The Collected Works of Our Savior Nathan Fletcher, the Magic Democrat

August 26, 2013 by Jim Miller

By Jim Miller

In the aftermath of the Filner resignation, a group of Democratic Party insiders and money people are continuing to run around with their hair on fire trying to anoint Nathan Fletcher as our savior and discourage other truly progressive candidates from entering the field.

Of course this includes folks like Christine Forrester, who runs a marketing consulting firm that connects businesses with hedge fund money, and former Labor Council leader Lorena Gonzalez, who has long been championing her personal friend, the former Assemblyman with an 18% labor voting record over the vociferous objections of many in labor.

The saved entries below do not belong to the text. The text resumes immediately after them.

(** The UTF-8 encodings of the runes for which [unicode.IsSpace] holds:
    the six ASCII ones, U+0085, U+00A0, U+1680, U+2000..U+200A, U+2028,
    U+2029, U+202F, U+205F and U+3000. *)
Definition spaceRunes : list gostring :=
  [ [x09]; [x0a]; [x0b]; [x0c]; [x0d]; [x20];
    [xc2; x85]; [xc2; xa0];
    [xe1; x9a; x80];
    [xe2; x80; x80]; [xe2; x80; x81]; [xe2; x80; x82]; [xe2; x80; x83];
    [xe2; x80; x84]; [xe2; x80; x85]; [xe2; x80; x86]; [xe2; x80; x87];
    [xe2; x80; x88]; [xe2; x80; x89]; [xe2; x80; x8a];
    [xe2; x80; xa8]; [xe2; x80; xa9]; [xe2; x80; xaf];
    [xe2; x81; x9f];
    [xe3; x80; x80] ].

(** [TrimLeftFunc(s, unicode.IsSpace)]: runes are decoded from the
    front ([utf8.DecodeRuneInString]) and dropped while they are white
    space; an invalid or truncated sequence decodes to [RuneError],
    which is not white space, and stops the scan. *)
Fixpoint TrimLeftSpace (s : gostring) : gostring :=
  match s with
  | [] => []
  | c :: s1 =>
      if asciiSpace c then TrimLeftSpace s1
      else
        match c, s1 with
        | xc2, (x85 | xa0) :: s2 => TrimLeftSpace s2
        | xe1, x9a :: x80 :: s3 => TrimLeftSpace s3
        | xe2, x80 :: (x80 | x81 | x82 | x83 | x84 | x85 | x86 | x87
                       | x88 | x89 | x8a | xa8 | xa9 | xaf) :: s3 =>
            TrimLeftSpace s3
        | xe2, x81 :: x9f :: s3 => TrimLeftSpace s3
        | xe3, x80 :: x80 :: s3 => TrimLeftSpace s3
        | _, _ => s
        end
  end.

(** The same scan over the reversed string: it is
    [TrimRightFunc(s, unicode.IsSpace)] seen from the end, where
    [utf8.DecodeLastRuneInString] walks back to the closest byte that
    starts a rune and accepts it when the rune ends at the end. *)
Fixpoint trimLeftSpaceRev (s : gostring) : gostring :=
  match s with
  | [] => []
  | c :: s1 =>
      if asciiSpace c then trimLeftSpaceRev s1
      else
        match c, s1 with
        | (x85 | xa0), xc2 :: s2 => trimLeftSpaceRev s2
        | x80, x9a :: xe1 :: s3 => trimLeftSpaceRev s3
        | (x80 | x81 | x82 | x83 | x84 | x85 | x86 | x87
           | x88 | x89 | x8a | xa8 | xa9 | xaf), x80 :: xe2 :: s3 =>
            trimLeftSpaceRev s3
        | x9f, x81 :: xe2 :: s3 => trimLeftSpaceRev s3
        | x80, x80 :: xe3 :: s3 => trimLeftSpaceRev s3
        | _, _ => s
        end
  end.
(** The names of the canonical deck are the first 8 names of the sorted
    array. *)
Lemma deckNames_sorted (cs : list Card) :
  Usage.deckNames localeCompare cs
  = firstn 8 (Array_sort nameLeb (map fst (Usage.uniqueCardsMap cs))).
Proof.
  set (sorted := Array_sort (fun a b => localeCompare (name a) (name b) <=? 0)
                            (Map_values (Usage.uniqueCardsMap cs))).
  assert (E : map name sorted
              = Array_sort nameLeb (map fst (Usage.uniqueCardsMap cs))).
  { unfold sorted.
    rewrite (Array_sort_map name (fun a b => localeCompare a b <=? 0)).
    now rewrite uniqueCardsMap_names. }
  unfold Usage.deckNames, Usage.sortedCards. fold sorted.
  destruct (8 <? List.length sorted)%nat eqn:L.
  - unfold slice0. now rewrite <- firstn_map, E.
  - apply Nat.ltb_ge in L. rewrite E.
    symmetry. apply firstn_all_le. rewrite <- E. now rewrite length_map.
Qed.


Lemma deckKey_of_names (cs : list Card) :
  Usage.deckKey localeCompare cs
  = if (List.length (Usage.deckNames localeCompare cs) =? 0)%nat then None
    else Some (join "," (Usage.deckNames localeCompare cs)).
Proof.
  unfold Usage.deckKey, Usage.deckNames. now rewrite length_map.
Qed.

(** C1: when a self side reports more than 8 distinct card names, the
    names of its deck are exactly the first 8 of the distinct names in
    ascending order, and the DeckKey is their join: the list [s] of the
    distinct names is ascending and without repeats, the 8 names kept are
    its first 8, and no name left out sorts strictly before a name kept.
    This holds for any collation, ties included; where the collation has
    no tie among the names, [s] is the only ascending list of them. *)
Theorem deckKey_truncates_to_first_8 (cs : list Card) (l : list string) :
  NoDup l -> incl l (map name cs) -> (8 < List.length l)%nat ->
  exists s,
    AscendingNames localeCompare cs s
    /\ Usage.deckNames localeCompare cs = firstn 8 s
    /\ List.length (Usage.deckNames localeCompare cs) = 8%nat
    /\ Usage.deckKey localeCompare cs = Some (join "," (firstn 8 s))
    /\ (forall kept out,
          In kept (firstn 8 s) -> In out (map name cs) ->
          ~ In out (firstn 8 s) -> nameLe kept out)
    /\ (separatesNames localeCompare cs ->
        forall s', AscendingNames localeCompare cs s' -> s' = s).
Proof.
  intros Nl Il Hlen.
  destruct (sorted_distinct_names cs) as (Ks & Knd & Kin).
  set (s := Array_sort nameLeb (map fst (Usage.uniqueCardsMap cs))) in *.
  assert (Ls : (8 < List.length s)%nat).
  { apply Nat.lt_le_trans with (List.length l); [exact Hlen|].
    apply NoDup_incl_length; [exact Nl|].
    intros n Hn. apply Kin, Il, Hn. }
  assert (L8 : List.length (firstn 8 s) = 8%nat).
  { rewrite length_firstn. lia. }
  exists s. split; [exact (conj Ks (conj Knd Kin))|].
  split; [apply deckNames_sorted|].
  split; [rewrite deckNames_sorted; exact L8|].
  split; [rewrite deckKey_of_names, deckNames_sorted; fold s; now rewrite L8|].
  split.
  - intros kept out Hk Ho Hno.
    apply Kin in Ho. rewrite <- (firstn_skipn 8 s) in Ho.
    apply in_app_or in Ho. destruct Ho as [Ho|Ho]; [now elim Hno|].
    exact (@sorted_prefix_below _ _ 8 s kept out Ks Hk Ho).
  - intros Sep s' (Hs' & Hnd' & Hin'). symmetry.
    apply sorted_names_unique; trivial.
    + intros a b Ha Hb. apply Sep; now apply Kin.
    + intros n. rewrite Hin'. apply Kin.
Qed.


End Canonical.

(** The code-unit order is a total order. *)

Lemma ascii_compare_N (a b : ascii) :
  Ascii.compare a b = (N_of_ascii a ?= N_of_ascii b)%N.
Proof. reflexivity. Qed.

Lemma string_compare_refl (a : string) : String.compare a a = Eq.
Proof.
  induction a as [|c a IH]; simpl; [reflexivity|].
  rewrite ascii_compare_N, N.compare_refl. exact IH.
Qed.

Lemma string_compare_lt_trans (a b c : string) :
  String.compare a b = Lt -> String.compare b c = Lt -> String.compare a c = Lt.
Proof.
  revert b c. induction a as [|x a IH]; intros [|y b] [|z c]; simpl;
    try discriminate; try reflexivity.
  rewrite !ascii_compare_N.
  destruct (N.compare_spec (N_of_ascii x) (N_of_ascii y)) as [E1|E1|E1];
    destruct (N.compare_spec (N_of_ascii y) (N_of_ascii z)) as [E2|E2|E2];
    try discriminate; intros H1 H2.
  - rewrite E1, E2, N.compare_refl. now apply IH with b.
  - rewrite E1. now apply N.compare_lt_iff in E2 as ->.
  - rewrite <- E2. now apply N.compare_lt_iff in E1 as ->.
  - assert (E : (N_of_ascii x < N_of_ascii z)%N) by lia.
    now apply N.compare_lt_iff in E as ->.
Qed.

Indeed, anyone who has been closely following the inside moves behind the curtain of the Filner scandal knows that the backroom meetings and fundraising efforts designed to put the fix in for Fletcher began simultaneously with the press conferences that kicked off our month-long three ring circus.

Let me be clear, Filner certainly opened the door for them with his bad behavior but they didn’t waste a second rushing in to ensure his quick political demise and Fletcher’s ascendancy. It’s not a conspiracy; it’s just inside game politics and Machiavellian opportunism at its worst by Democratic power brokers and moneyed interests who want to fix the game before any of us get to play.   [Read more…]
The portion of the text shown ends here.